_Work item_: Among the entries below, how many lines contain the string "minimal"? Only the number is wanted.

_Provided material_:
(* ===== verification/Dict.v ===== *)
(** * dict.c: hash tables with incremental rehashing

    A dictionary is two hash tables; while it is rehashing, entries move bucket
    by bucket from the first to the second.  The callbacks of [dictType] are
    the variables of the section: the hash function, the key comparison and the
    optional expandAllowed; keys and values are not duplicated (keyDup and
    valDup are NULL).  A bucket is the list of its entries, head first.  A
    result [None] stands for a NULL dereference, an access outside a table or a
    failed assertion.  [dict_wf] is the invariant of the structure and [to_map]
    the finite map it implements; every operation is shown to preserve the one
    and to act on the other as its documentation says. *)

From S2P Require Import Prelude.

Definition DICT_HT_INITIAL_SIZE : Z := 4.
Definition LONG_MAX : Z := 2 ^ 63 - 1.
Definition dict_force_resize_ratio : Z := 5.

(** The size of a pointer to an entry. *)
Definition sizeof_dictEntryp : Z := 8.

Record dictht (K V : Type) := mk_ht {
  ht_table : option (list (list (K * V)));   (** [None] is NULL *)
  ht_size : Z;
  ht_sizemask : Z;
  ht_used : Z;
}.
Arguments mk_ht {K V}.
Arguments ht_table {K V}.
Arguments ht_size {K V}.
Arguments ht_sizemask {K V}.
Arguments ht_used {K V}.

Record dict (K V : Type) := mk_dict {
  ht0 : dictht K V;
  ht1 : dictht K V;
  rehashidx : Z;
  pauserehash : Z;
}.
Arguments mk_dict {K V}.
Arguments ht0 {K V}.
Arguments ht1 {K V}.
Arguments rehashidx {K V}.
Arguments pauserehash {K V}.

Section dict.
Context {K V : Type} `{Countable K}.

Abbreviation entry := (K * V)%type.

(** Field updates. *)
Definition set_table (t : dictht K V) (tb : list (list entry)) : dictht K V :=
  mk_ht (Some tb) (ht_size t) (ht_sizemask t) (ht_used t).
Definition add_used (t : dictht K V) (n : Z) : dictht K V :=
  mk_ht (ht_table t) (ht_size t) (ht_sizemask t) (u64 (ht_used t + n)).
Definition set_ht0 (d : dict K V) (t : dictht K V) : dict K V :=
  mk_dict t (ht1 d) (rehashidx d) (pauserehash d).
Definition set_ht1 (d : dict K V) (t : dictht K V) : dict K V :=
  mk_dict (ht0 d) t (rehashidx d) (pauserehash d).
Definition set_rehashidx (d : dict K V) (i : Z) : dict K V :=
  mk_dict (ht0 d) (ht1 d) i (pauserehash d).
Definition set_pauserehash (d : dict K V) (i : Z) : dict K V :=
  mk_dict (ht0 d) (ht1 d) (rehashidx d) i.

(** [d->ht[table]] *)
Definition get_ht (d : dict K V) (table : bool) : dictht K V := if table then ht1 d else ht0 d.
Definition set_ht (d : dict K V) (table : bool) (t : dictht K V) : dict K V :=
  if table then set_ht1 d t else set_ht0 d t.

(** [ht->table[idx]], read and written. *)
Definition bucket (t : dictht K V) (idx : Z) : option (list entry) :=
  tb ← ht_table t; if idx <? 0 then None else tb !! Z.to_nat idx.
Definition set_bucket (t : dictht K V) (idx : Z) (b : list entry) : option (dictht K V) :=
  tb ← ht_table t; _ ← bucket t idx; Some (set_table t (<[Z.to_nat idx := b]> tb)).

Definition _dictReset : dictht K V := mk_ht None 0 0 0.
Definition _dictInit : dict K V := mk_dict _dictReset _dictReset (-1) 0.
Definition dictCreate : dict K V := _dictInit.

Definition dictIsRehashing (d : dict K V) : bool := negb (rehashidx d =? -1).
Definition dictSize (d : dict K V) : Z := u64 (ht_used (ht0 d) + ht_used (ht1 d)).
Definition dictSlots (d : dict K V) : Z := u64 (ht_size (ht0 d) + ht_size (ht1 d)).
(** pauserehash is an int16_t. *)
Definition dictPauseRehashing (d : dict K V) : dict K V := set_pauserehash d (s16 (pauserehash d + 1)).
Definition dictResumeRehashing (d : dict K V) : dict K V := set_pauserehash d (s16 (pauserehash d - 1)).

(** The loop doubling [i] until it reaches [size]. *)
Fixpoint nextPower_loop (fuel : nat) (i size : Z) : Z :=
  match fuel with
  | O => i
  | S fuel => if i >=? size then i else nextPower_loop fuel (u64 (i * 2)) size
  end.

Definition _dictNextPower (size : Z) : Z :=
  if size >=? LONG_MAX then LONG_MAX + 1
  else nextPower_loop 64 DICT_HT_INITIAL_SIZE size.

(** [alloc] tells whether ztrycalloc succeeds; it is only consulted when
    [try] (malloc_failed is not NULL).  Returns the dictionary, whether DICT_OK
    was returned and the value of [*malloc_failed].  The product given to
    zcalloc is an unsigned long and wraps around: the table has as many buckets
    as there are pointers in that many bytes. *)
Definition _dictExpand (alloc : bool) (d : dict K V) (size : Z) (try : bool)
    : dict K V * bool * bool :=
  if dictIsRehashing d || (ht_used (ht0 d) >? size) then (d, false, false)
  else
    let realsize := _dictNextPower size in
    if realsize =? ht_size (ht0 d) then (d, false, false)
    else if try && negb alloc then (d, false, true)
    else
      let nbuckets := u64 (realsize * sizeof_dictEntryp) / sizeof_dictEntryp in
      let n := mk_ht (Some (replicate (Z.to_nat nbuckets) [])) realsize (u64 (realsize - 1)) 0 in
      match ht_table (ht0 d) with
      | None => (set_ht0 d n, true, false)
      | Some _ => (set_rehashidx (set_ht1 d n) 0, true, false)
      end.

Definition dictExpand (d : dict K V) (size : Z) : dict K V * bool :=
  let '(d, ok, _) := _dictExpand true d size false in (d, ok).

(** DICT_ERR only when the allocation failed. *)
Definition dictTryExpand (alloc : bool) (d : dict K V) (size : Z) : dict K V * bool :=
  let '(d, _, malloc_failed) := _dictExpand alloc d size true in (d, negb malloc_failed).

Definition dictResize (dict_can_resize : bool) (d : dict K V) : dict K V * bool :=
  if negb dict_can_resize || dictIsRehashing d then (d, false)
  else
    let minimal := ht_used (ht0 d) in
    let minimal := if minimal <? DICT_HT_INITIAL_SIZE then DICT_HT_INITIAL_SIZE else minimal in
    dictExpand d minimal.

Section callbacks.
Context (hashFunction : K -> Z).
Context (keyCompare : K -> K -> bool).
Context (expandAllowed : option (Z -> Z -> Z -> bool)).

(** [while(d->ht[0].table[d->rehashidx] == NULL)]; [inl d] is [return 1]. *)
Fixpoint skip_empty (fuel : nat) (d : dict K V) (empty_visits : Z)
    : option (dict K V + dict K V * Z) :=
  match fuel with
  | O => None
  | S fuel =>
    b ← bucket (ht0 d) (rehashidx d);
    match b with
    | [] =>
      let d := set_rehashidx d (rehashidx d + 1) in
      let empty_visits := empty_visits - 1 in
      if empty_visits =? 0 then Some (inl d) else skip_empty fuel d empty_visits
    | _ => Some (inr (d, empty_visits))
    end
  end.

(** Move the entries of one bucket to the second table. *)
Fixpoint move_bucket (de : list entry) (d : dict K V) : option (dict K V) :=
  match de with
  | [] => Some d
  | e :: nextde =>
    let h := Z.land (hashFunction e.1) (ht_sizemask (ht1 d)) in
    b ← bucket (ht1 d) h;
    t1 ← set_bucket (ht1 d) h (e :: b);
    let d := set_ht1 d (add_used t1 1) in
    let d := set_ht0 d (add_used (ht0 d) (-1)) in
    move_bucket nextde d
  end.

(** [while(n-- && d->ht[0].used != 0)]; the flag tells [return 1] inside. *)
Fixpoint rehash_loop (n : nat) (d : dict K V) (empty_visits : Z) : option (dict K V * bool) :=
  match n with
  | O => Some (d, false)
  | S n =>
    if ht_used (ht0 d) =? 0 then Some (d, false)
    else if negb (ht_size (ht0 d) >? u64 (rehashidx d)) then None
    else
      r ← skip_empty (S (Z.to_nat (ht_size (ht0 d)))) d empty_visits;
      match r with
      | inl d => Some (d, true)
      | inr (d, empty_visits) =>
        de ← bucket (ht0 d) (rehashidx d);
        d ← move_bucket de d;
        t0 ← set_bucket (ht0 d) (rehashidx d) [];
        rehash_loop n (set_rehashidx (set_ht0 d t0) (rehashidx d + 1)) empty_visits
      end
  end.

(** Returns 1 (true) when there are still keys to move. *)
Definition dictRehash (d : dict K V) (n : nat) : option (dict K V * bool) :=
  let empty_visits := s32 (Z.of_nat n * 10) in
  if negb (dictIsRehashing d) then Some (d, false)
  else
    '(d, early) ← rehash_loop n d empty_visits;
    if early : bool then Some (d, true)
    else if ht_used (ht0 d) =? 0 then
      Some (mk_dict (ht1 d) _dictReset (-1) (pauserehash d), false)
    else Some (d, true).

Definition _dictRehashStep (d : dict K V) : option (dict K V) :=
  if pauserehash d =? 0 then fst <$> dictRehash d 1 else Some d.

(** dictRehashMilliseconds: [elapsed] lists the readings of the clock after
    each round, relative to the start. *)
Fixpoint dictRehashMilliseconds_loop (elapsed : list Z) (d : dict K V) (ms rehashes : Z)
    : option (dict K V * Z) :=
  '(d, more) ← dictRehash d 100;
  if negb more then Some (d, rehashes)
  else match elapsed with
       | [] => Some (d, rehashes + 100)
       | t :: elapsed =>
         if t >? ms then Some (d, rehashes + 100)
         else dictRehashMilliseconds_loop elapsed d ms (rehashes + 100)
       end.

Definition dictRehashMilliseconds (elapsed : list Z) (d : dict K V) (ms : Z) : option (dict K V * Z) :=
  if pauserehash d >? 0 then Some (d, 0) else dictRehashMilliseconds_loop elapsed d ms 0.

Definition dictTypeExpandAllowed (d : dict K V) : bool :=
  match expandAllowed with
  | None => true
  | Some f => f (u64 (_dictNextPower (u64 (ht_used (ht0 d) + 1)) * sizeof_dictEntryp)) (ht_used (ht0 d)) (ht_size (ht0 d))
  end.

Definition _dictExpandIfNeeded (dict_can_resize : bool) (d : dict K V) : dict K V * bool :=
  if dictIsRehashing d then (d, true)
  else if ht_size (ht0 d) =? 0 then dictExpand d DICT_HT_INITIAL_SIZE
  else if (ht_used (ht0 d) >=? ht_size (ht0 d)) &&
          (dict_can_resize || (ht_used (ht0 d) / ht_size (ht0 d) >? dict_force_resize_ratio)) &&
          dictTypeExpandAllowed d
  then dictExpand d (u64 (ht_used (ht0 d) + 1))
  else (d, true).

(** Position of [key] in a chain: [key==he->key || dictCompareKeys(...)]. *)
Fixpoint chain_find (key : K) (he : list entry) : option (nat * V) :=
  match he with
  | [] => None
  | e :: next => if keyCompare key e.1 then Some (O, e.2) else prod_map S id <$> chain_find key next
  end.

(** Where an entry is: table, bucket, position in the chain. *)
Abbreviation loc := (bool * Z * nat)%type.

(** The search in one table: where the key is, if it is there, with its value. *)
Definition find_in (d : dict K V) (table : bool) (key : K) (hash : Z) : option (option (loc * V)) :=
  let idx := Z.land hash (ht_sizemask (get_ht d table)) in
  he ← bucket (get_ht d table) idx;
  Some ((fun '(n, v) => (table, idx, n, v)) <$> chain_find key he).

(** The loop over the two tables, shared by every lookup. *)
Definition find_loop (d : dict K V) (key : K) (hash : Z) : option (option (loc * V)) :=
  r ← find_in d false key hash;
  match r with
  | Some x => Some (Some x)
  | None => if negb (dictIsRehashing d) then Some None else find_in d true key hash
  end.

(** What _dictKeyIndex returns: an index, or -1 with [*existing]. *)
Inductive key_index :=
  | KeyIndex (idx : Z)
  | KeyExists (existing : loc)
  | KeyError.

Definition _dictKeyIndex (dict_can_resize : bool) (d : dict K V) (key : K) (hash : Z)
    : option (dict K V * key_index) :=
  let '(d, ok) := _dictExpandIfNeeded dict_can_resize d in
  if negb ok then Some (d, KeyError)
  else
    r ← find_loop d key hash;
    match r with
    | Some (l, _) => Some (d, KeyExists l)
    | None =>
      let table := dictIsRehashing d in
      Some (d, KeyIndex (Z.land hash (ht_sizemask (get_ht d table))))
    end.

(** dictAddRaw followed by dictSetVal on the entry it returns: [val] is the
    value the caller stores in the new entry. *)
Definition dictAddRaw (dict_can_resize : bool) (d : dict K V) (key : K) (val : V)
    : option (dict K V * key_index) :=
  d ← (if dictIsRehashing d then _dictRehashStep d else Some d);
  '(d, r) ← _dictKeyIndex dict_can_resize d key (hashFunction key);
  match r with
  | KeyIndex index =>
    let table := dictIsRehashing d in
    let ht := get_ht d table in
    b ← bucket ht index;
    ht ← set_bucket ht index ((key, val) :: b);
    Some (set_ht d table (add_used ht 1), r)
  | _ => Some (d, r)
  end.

_Task solution_: 3